The medial longitudinal arch of a healthy foot raises and lowers cyclically throughout the gait cycles. The arch decreases slightly during the majority of the stance period as the body weight is gradually loaded. Structure that prevent the arch from lowering help to absorb body weight stress and hence protect the foot, particularly its osseous structure. The subtalar joint pronates or events throughout the first 30-35 percent of the gait cycle, giving the midfoot some flexibility.

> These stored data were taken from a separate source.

(* ===== verification/VData.v ===== *)
(** * VData: the compiled form of a Verilog module

    The data of [verilog/digital/digital.h] that the compiler produces and the
    simulator runs: the four-state operators on bits, the arena of expression
    nodes, the arena of statements, modules and instances.  Indices are
    [std::size_t] with [SIZE_MAX] for "none"; an access outside a vector with
    [index_unchecked] is undefined, written [None]. *)

From Stdlib Require Import ZArith Lia.
From stdpp Require Import base list gmap strings countable.
From S2P Require Import Prelude Logic4.

Open Scope Z_scope.

(** ** Vectors indexed by machine integers *)

(** [v[i]]; the bound is tested first, so that evaluation is fast. *)
Definition vat {A} (l : list A) (i : Z) : option A :=
  if (0 <=? i) && (i <? Z.of_nat (length l)) then l !! Z.to_nat i else None.
Definition vset {A} (l : list A) (i : Z) (x : A) : list A :=
  if (0 <=? i) && (i <? Z.of_nat (length l)) then <[Z.to_nat i := x]> l else l.
Definition vsize {A} (l : list A) : Z := Z.of_nat (length l).
(** [v.resize(n, x)] when it only grows. *)
Definition vgrow {A} (l : list A) (n : Z) (x : A) : list A := l ++ replicate (Z.to_nat n - length l) x.

Lemma vat_Some {A} (l : list A) i x : vat l i = Some x <-> 0 <= i < vsize l /\ l !! Z.to_nat i = Some x.
Proof.
  unfold vat, vsize. destruct (0 <=? i) eqn:E1, (i <? _) eqn:E2; simpl; (split; [intros H|intros [??]]); try done; try lia.
  split; [lia|done].
Qed.

Lemma vat_lookup {A} (l : list A) i : 0 <= i < vsize l -> vat l i = l !! Z.to_nat i.
Proof.
  unfold vat, vsize. intros [H1 H2]. by rewrite (proj2 (Z.leb_le _ _) H1), (proj2 (Z.ltb_lt _ _) H2).
Qed.

Lemma vat_is_Some {A} (l : list A) i : is_Some (vat l i) <-> 0 <= i < vsize l.
Proof.
  split.
  - intros [x H]. by apply vat_Some in H as [? _].
  - intros H. rewrite vat_lookup by done. apply lookup_lt_is_Some_2. unfold vsize in H. lia.
Qed.

Lemma vat_None {A} (l : list A) i : vat l i = None <-> ~ 0 <= i < vsize l.
Proof. rewrite <- vat_is_Some, <- not_eq_None_Some. destruct (vat l i); naive_solver. Qed.

Lemma vat_app_l {A} (l l' : list A) i : 0 <= i < vsize l -> vat (l ++ l') i = vat l i.
Proof.
  intros H. unfold vsize in *. rewrite !vat_lookup by (unfold vsize; rewrite ?length_app; lia).
  apply lookup_app_l. lia.
Qed.

Lemma vat_app_r {A} (l : list A) x : vat (l ++ [x]) (vsize l) = Some x.
Proof.
  apply vat_Some. unfold vsize. rewrite length_app. simpl. split; [lia|]. rewrite Nat2Z.id. by apply list_lookup_middle.
Qed.

Lemma vsize_vset {A} (l : list A) i x : vsize (vset l i x) = vsize l.
Proof. unfold vset, vsize. destruct (_ && _); [by rewrite length_insert|done]. Qed.
Lemma length_vset {A} (l : list A) i x : length (vset l i x) = length l.
Proof. unfold vset. destruct (_ && _); [by rewrite length_insert|done]. Qed.
Lemma vsize_nonneg {A} (l : list A) : 0 <= vsize l.
Proof. unfold vsize. lia. Qed.
Lemma vsize_app {A} (l l' : list A) : vsize (l ++ l') = vsize l + vsize l'.
Proof. unfold vsize. rewrite length_app. lia. Qed.
Lemma vsize_vgrow {A} (l : list A) n x : vsize l <= n -> vsize (vgrow l n x) = n.
Proof. unfold vsize, vgrow. rewrite length_app, length_replicate. lia. Qed.

Lemma vat_vset {A} (l : list A) i x : 0 <= i < vsize l -> vat (vset l i x) i = Some x.
Proof.
  intros H. apply vat_Some. rewrite vsize_vset. split; [done|]. unfold vset, vsize in *.
  rewrite (proj2 (Z.leb_le _ _)), (proj2 (Z.ltb_lt _ _)) by lia. simpl. apply list_lookup_insert_eq. lia.
Qed.

Lemma vat_vset_ne {A} (l : list A) i j x : i <> j -> vat (vset l i x) j = vat l j.
Proof.
  intros H. unfold vset. destruct ((0 <=? i) && (i <? Z.of_nat (length l))) eqn:E; [|done].
  apply andb_true_iff in E as [E1 E2]. rewrite Z.leb_le in E1. unfold vat. rewrite length_insert.
  destruct ((0 <=? j) && _) eqn:E3; [|done]. apply andb_true_iff in E3 as [E3 _]. rewrite Z.leb_le in E3.
  apply list_lookup_insert_ne. lia.
Qed.

Lemma vset_same {A} (l : list A) i x : vat l i = Some x -> vset l i x = l.
Proof.
  intros H. apply vat_Some in H as [H1 H2]. unfold vset, vsize in *.
  rewrite (proj2 (Z.leb_le _ _)), (proj2 (Z.ltb_lt _ _)) by lia. simpl. by apply list_insert_id.
Qed.

Lemma vat_vgrow {A} (l : list A) n x i : 0 <= i < vsize l -> vat (vgrow l n x) i = vat l i.
Proof. apply vat_app_l. Qed.

Lemma vat_vgrow_new {A} (l : list A) n x i y : vat (vgrow l n x) i = Some y -> vat l i = Some y \/ (vsize l <= i /\ y = x).
Proof.
  intros H. destruct (decide (i < vsize l)) as [Hi|Hi].
  - left. apply vat_Some in H as [H1 H2]. rewrite <- (vat_vgrow l n x) by lia. by apply vat_Some.
  - right. split; [lia|]. apply vat_Some in H as [[H0 _] H2]. unfold vgrow, vsize in *.
    rewrite lookup_app_r in H2 by lia. by apply lookup_replicate in H2 as [-> _].
Qed.

Lemma rev_replicate {A} n (x : A) : rev (replicate n x) = replicate n x.
Proof. rewrite rev_alt. change (reverse (replicate n x) = replicate n x). apply reverse_replicate. Qed.

(** ** Four-state operators of the compiled code *)

Abbreviation logic_t := digital_node_statement_t.

Definition normalize_z_to_x (v : logic_t) : logic_t := if dns_eqb v sZ then sX else v.
Definition is_unknown (v : logic_t) : bool := dns_eqb (normalize_z_to_x v) sX.

Definition logic_not (a : logic_t) : logic_t :=
  match normalize_z_to_x a with sL => sH | sH => sL | _ => sX end.
Definition logic_and (a b : logic_t) : logic_t :=
  let a := normalize_z_to_x a in let b := normalize_z_to_x b in
  if dns_eqb a sL || dns_eqb b sL then sL
  else if is_unknown a || is_unknown b then sX else sH.
Definition logic_or (a b : logic_t) : logic_t :=
  let a := normalize_z_to_x a in let b := normalize_z_to_x b in
  if dns_eqb a sH || dns_eqb b sH then sH
  else if is_unknown a || is_unknown b then sX else sL.
Definition logic_xor (a b : logic_t) : logic_t :=
  let a := normalize_z_to_x a in let b := normalize_z_to_x b in
  if is_unknown a || is_unknown b then sX else dns_of_bool (xorb (dns_to_bool a) (dns_to_bool b)).

(** ** Expressions *)

Inductive expr_kind : Set :=
| ek_literal | ek_signal | ek_is_unknown | ek_unary_not | ek_binary_and | ek_binary_or | ek_binary_xor
| ek_binary_eq | ek_binary_neq | ek_binary_case_eq.

Record expr_node : Set := mk_node_e {
  en_kind : expr_kind;
  en_literal : logic_t;
  en_a : Z;
  en_b : Z;
  en_signal : Z
}.

#[export] Instance expr_kind_eq_dec : EqDecision expr_kind.
Proof. solve_decision. Defined.
#[export] Instance expr_node_eq_dec : EqDecision expr_node.
Proof. solve_decision. Defined.

(** The members not given by an initializer. *)
Definition node_literal (v : logic_t) : expr_node :=
  {| en_kind := ek_literal; en_literal := v; en_a := SIZE_MAX; en_b := SIZE_MAX; en_signal := SIZE_MAX |}.
Definition node_signal (s : Z) : expr_node :=
  {| en_kind := ek_signal; en_literal := sX; en_a := SIZE_MAX; en_b := SIZE_MAX; en_signal := s |}.
Definition node_unary (k : expr_kind) (a : Z) : expr_node :=
  {| en_kind := k; en_literal := sX; en_a := a; en_b := SIZE_MAX; en_signal := SIZE_MAX |}.
Definition node_binary (k : expr_kind) (a b : Z) : expr_node :=
  {| en_kind := k; en_literal := sX; en_a := a; en_b := b; en_signal := SIZE_MAX |}.

(** [expr_node_key] has the members of [expr_node]; the table of interned
    nodes is a map whose keys are the nodes. *)
Definition kind_num (k : expr_kind) : nat :=
  match k with
  | ek_literal => 0 | ek_signal => 1 | ek_is_unknown => 2 | ek_unary_not => 3 | ek_binary_and => 4
  | ek_binary_or => 5 | ek_binary_xor => 6 | ek_binary_eq => 7 | ek_binary_neq => 8 | ek_binary_case_eq => 9
  end.
Definition num_kind (n : nat) : expr_kind :=
  match n with
  | 0 => ek_literal | 1 => ek_signal | 2 => ek_is_unknown | 3 => ek_unary_not | 4 => ek_binary_and
  | 5 => ek_binary_or | 6 => ek_binary_xor | 7 => ek_binary_eq | 8 => ek_binary_neq | _ => ek_binary_case_eq
  end%nat.
Definition num_logic (n : nat) : logic_t := match n with 0 => sL | 1 => sH | 2 => sX | _ => sZ end%nat.

#[export] Instance expr_node_countable : Countable expr_node.
Proof.
  refine (inj_countable'
    (fun n => (kind_num (en_kind n), Z.to_nat (dns_value (en_literal n)), en_a n, en_b n, en_signal n))
    (fun '(k, l, a, b, s) => {| en_kind := num_kind k; en_literal := num_logic l; en_a := a; en_b := b; en_signal := s |}) _).
  intros [[] [] a b s]; reflexivity.
Defined.

(** ** Statements *)

Record continuous_assign : Type := mk_assign {
  ca_lhs_signal : Z;
  ca_expr_root : Z;
  ca_guard_root : Z
}.

Record case_item : Type := mk_case_item {
  ci_is_default : bool;
  ci_match_roots : list Z;
  ci_stmts : list Z
}.

Inductive stmt_kind : Set :=
| sk_empty | sk_block | sk_subprogram_block | sk_blocking_assign | sk_blocking_assign_vec | sk_nonblocking_assign
| sk_nonblocking_assign_vec | sk_if_stmt | sk_case_stmt | sk_for_stmt | sk_while_stmt | sk_do_while_stmt
| sk_return_stmt | sk_break_stmt | sk_continue_stmt.
Inductive case_kind : Set := ck_normal | ck_casez | ck_casex.

Record stmt_node : Type := mk_stmt {
  sn_k : stmt_kind;
  sn_ck : case_kind;
  sn_delay_ticks : Z;
  sn_lhs_signal : Z;
  sn_expr_root : Z;
  sn_lhs_signals : list Z;
  sn_rhs_roots : list Z;
  sn_stmts : list Z;
  sn_else_stmts : list Z;
  sn_case_expr_roots : list Z;
  sn_case_items : list case_item;
  sn_init_stmt : Z;
  sn_step_stmt : Z;
  sn_body_stmt : Z
}.

Definition stmt_default : stmt_node :=
  {| sn_k := sk_empty; sn_ck := ck_normal; sn_delay_ticks := 0; sn_lhs_signal := SIZE_MAX; sn_expr_root := SIZE_MAX;
     sn_lhs_signals := []; sn_rhs_roots := []; sn_stmts := []; sn_else_stmts := []; sn_case_expr_roots := [];
     sn_case_items := []; sn_init_stmt := SIZE_MAX; sn_step_stmt := SIZE_MAX; sn_body_stmt := SIZE_MAX |}.

Inductive event_kind : Set := ev_level | ev_posedge | ev_negedge.
Record sensitivity_event : Type := mk_event { se_k : event_kind; se_signal : Z }.

Record always_ff : Type := mk_ff {
  ff_events : list sensitivity_event;
  ff_stmt_nodes : list stmt_node;
  ff_roots : list Z
}.
Record always_comb : Type := mk_comb {
  ac_is_star : bool;
  ac_sens_signals : list Z;
  ac_stmt_nodes : list stmt_node;
  ac_roots : list Z
}.
Record initial_block : Type := mk_initial { ib_stmt_nodes : list stmt_node; ib_roots : list Z }.

(** ** Ports, connections and modules *)

Inductive port_dir : Set := pd_unknown | pd_input | pd_output | pd_inout.
#[export] Instance port_dir_eq_dec : EqDecision port_dir.
Proof. solve_decision. Defined.

Record port_decl : Type := mk_port_decl {
  pdl_dir : port_dir;
  pdl_has_range : bool;
  pdl_msb : Z;
  pdl_lsb : Z;
  pdl_is_reg : bool;
  pdl_is_signed : bool
}.
Definition port_decl_default : port_decl :=
  {| pdl_dir := pd_unknown; pdl_has_range := false; pdl_msb := 0; pdl_lsb := 0; pdl_is_reg := false; pdl_is_signed := false |}.

(** [bits] is in the order of the declaration: the first is the [msb]. *)
Record vector_desc : Type := mk_vector_desc {
  vd_msb : Z;
  vd_lsb : Z;
  vd_is_reg : bool;
  vd_is_signed : bool;
  vd_bits : list Z
}.

Record connection_bit : Type := mk_connection_bit { cb_is_literal : bool; cb_signal : Z; cb_literal : logic_t }.

(** The members that [connection_kind] makes meaningful are the arguments of
    its constructor. *)
Inductive connection_kind : Type :=
| cn_unconnected
| cn_scalar (scalar_signal : Z)
| cn_vector (vector_base : string)
| cn_literal (literal : logic_t)
| cn_literal_vector (literal_bits : list logic_t)
| cn_bit_list (bit_list : list connection_bit)
| cn_expr (expr_roots : list Z).
Record connection_ref : Type := mk_connection_ref { cr_kind : connection_kind; cr_is_signed : bool }.
Definition connection_ref_default : connection_ref := {| cr_kind := cn_unconnected; cr_is_signed := false |}.

Record instance_connection : Type := mk_ic { ic_port_name : string; ic_ref : connection_ref }.

(** [param_named_values] is in the order of its keys, the order in which the
    tree iterates. *)
Record instance : Type := mk_instance {
  in_module_name : string;
  in_instance_name : string;
  in_param_positional_values : list Z;
  in_param_named_values : list (string * Z);
  in_connections : list instance_connection
}.

Record port : Type := mk_port { po_name : string; po_dir : port_dir; po_signal : Z }.

(** [struct compiled_module], without the members that only the parser uses
    ([expr_intern], [functions], [tasks]). *)
Record compiled_module : Type := mk_module {
  cm_name : string;
  cm_ports : list port;
  cm_port_order : list string;
  cm_port_decls : gmap string port_decl;
  cm_vectors : gmap string vector_desc;
  cm_signal_names : list string;
  cm_signal_is_reg : list bool;
  cm_signal_is_signed : list bool;
  cm_signal_is_const : list bool;
  cm_signal_is_const_foldable : list bool;
  cm_signal_const_value : list logic_t;
  cm_signal_index : gmap string Z;
  cm_param_order : list string;
  cm_param_default_values : gmap string Z;
  cm_param_is_local : gmap string bool;
  cm_expr_nodes : list expr_node;
  cm_assigns : list continuous_assign;
  cm_always_ffs : list always_ff;
  cm_always_combs : list always_comb;
  cm_initials : list initial_block;
  cm_instances : list instance;
  cm_inline_counter : Z
}.

Definition module_default : compiled_module :=
  {| cm_name := ""; cm_ports := []; cm_port_order := []; cm_port_decls := ∅; cm_vectors := ∅; cm_signal_names := [];
     cm_signal_is_reg := []; cm_signal_is_signed := []; cm_signal_is_const := []; cm_signal_is_const_foldable := [];
     cm_signal_const_value := []; cm_signal_index := ∅; cm_param_order := []; cm_param_default_values := ∅; cm_param_is_local := ∅;
     cm_expr_nodes := []; cm_assigns := []; cm_always_ffs := []; cm_always_combs := []; cm_initials := [];
     cm_instances := []; cm_inline_counter := 0 |}.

By late stance, the arch rises as the supinated subtalar joint renders the midfoot relatively rigid. The foot is now well prepared to withstand a considerable bending moment exerted across the foot is its capacity to shift from a flexible and shock-absorbing structure to a more rigid lever throughout each gait cycle. The subtalar joint is the primarily joint of pronation and supination kinematics in the foot. Pronation is a kinematics process in which the dorsiflexed talocrural joint and the slightly supinated subtalar joint rapidly planter flex and pronated at the subtalar joint during stance. The ground response force passes just lateral to the anterior posterior axis of rotation through the calcaneus, causing it to tip into eversion. The head of the talus is also pushed medially in the horizontal plane by the simultaneous impact of heel contact. the talus abducts and dorsiflexes the subtalar joint in relation to the calcaneus. These movements are compatible with pronation definition. Second, after initial heel contact, the tibia and fibula, and to a lesser extent the femur, inwardly rotate throughout the stance phase. The internally rotating lower limb leads the subtalar into addition pronation due to the embracing arrangement of the talocrural joint. The dysfunction arises in the foot due to alteration in shape and reduce deficiency of supporting structure. Supporting structure including PTT, accessory navicular bone, spring ligament, sinus tarsi, deltoid ligament, plantar fascia, tarsometatarsal joint due to dysfunction in these structure leads to abnormal weight distribution throughout the foot. Such imbalance forces and loss of supportive structure can lead to collapse of arches.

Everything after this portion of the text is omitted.